By end of the day Friday, the federal government will have distributed a total of 929,000 doses of the two approved COVID-19 vaccines, around 84 per cent of which have been administered.

WON’T IMPACT PHASE 2  

The plan is to receive “more than” one million doses of approved vaccines every week, on average, starting in April with Phase 2. 

Trudeau said that while this issue is out of Canada’s hands, the country “must still get ready for the ramp-up,” in Phase 2. 

Fortin said the delays “will not change our second quarter goals,” though he could not guarantee future delays. He said he understands and feels the “disappointment,” but “we need to move forward.”

He committed to keep all key stakeholders, and Canadians appraised of any future delivery schedule changes. 

The ongoing initial vaccination stage has seen Canada pushing to properly allocate and prioritize key groups like residents and staff in long-term care homes as well as front-line health-care workers. 

In this first stage of the vaccine campaign, Canada has seen both doses sitting in freezers as well as provinces saying they are running short, while those on the front line have sought to sort out who should and shouldn’t be receiving shots at this time.

“It was with precisely these types of issues in mind that Canada pursued the aggressive procurement strategy that we did,” Anand said. “This approach of ensuring diversity and volume months ago is what now gives us flexibility and margins to remain on track in difficult times.” 

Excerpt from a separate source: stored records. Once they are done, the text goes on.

(** __vector_remove takes out the first element with the key, copies it to the
    caller's buffer, and keeps the order of the others; without such an element it
    returns -ENOENT and changes nothing. *)
Theorem vector_remove_correct {K} (cmp : list Z → K → Z) v els key buf :
  vrep v els → (∀ b, buf = Some b → elem_size v ≤ Z.of_nat (length b)) →
  ∃ r out v', __vector_remove cmp v key buf = Ok (r, out, v') ∧
    match list_find (fun e => cmp e key = 0) els with
    | Some (i, e) => r = 0 ∧ out = ((fun b => e ++ drop (length e) b) <$> buf) ∧ vrep v' (delete i els)
    | None => r = - ENOENT ∧ out = buf ∧ v' = v
    end.
Proof.
  intros H Hbuf. unfold __vector_remove. rewrite (find_rep v els H). pose proof (vr_size v els H) as Hes.
  destruct (list_find _ els) as [[i e]|] eqn:E; rewrite bind_Ok; cbv beta iota; cbn [negb]; [|eauto 10].
  apply list_find_Some in E as (Hi & _). rewrite (load_elem v els H i e Hi), bind_Ok.
  pose proof (proj1 (Forall_lookup _ _) (vr_els v els H) i e Hi) as He. cbv beta in He.
  assert ((match buf with
        | Some b => e ← __copy_elem e (elem_size v);
                    if elem_size v <=? Z.of_nat (length b)
                    then Ok (Some (e ++ drop (Z.to_nat (elem_size v)) b)) else Undef
        | None => Ok None
        end) = Ok ((fun b => e ++ drop (length e) b) <$> buf)) as ->.
  { destruct buf as [b|]; [|done]. rewrite copy_elem_take, bind_Ok, take_all_elem by lia.
    rewrite (proj2 (Z.leb_le _ _)) by (by apply Hbuf). cbn. do 4 f_equal. lia. }
  rewrite bind_Ok. destruct (close_gap v els i e H Hi) as (v' & -> & Hn & Hv). rewrite bind_Ok, Hn. eauto 10.
Qed.

(** ** Copies *)

(** The elements and the user's data after the action has seen every element in order; the
    action writes at most the bytes of the element. *)
Fixpoint run_action {U} (action_fn : list Z → U → list Z * U) (els : list (list Z)) (user : U) : list (list Z) * U :=
  match els with
  | [] => ([], user)
  | e :: els =>
      let '(e', user) := action_fn e user in
      let '(els, user) := run_action action_fn els user in
      (take (length e) (e' ++ drop (length e') e) :: els, user)
  end.
Definition linked : nodes := {[1 := LH 2 4; 2 := LH 3 1; 3 := LH 4 2; 4 := LH 1 3]}.
Lemma linked_dlist : dlist linked 1 [2; 3; 4].
Proof. split; [by cbn|]. repeat constructor; set_solver. Qed.
Lemma list_for_each_correct_witness :
  list_for_each cons linked 1 [] = Ok [4; 3; 2] ∧ list_for_each_prev cons linked 1 [] = Ok [2; 3; 4].
Proof. apply (list_for_each_correct cons linked 1 [2; 3; 4] [] linked_dlist). by cbn. Defined.
Lemma list_for_each_safe_correct_witness :
  ∃ m', list_for_each_safe (del_if Z.even cons) linked 1 [] = Ok ([4; 3; 2], m') ∧ dlist m' 1 [3].
Proof. apply (list_for_each_safe_correct Z.even cons linked 1 [2; 3; 4] [] linked_dlist). by cbn. Defined.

Asked whether Canada will be looking to revisit their decision to not procure additional Moderna doses to make up the shortage over the next few weeks, Fortin said the amount scheduled to arrive from that company will stay the same.

As previously reported, the additional 16 million Moderna doses that the federal government left on the table in talks with that company would not be arriving until late 2021. 

As for whether Canada looked into being able to receive Pfizer shipments from the  United States facility, Fortin said that the federal government looked into it, but for now Canada’s line of doses will continue to come exclusively from the European facility.

Health Minister Patty Hajdu added that because as part of the regulatory approval granted to Pfizer, Health Canada approves the manufacturing sites as well as the vaccine itself.

“So, should we procure from even the same company a different site, then there would need to be review of the manufacturing data,” she said. 

Several federal officials sought to reassure Canadians Friday that the country remains on track to vaccinate everyone who wants to be, by the end of September.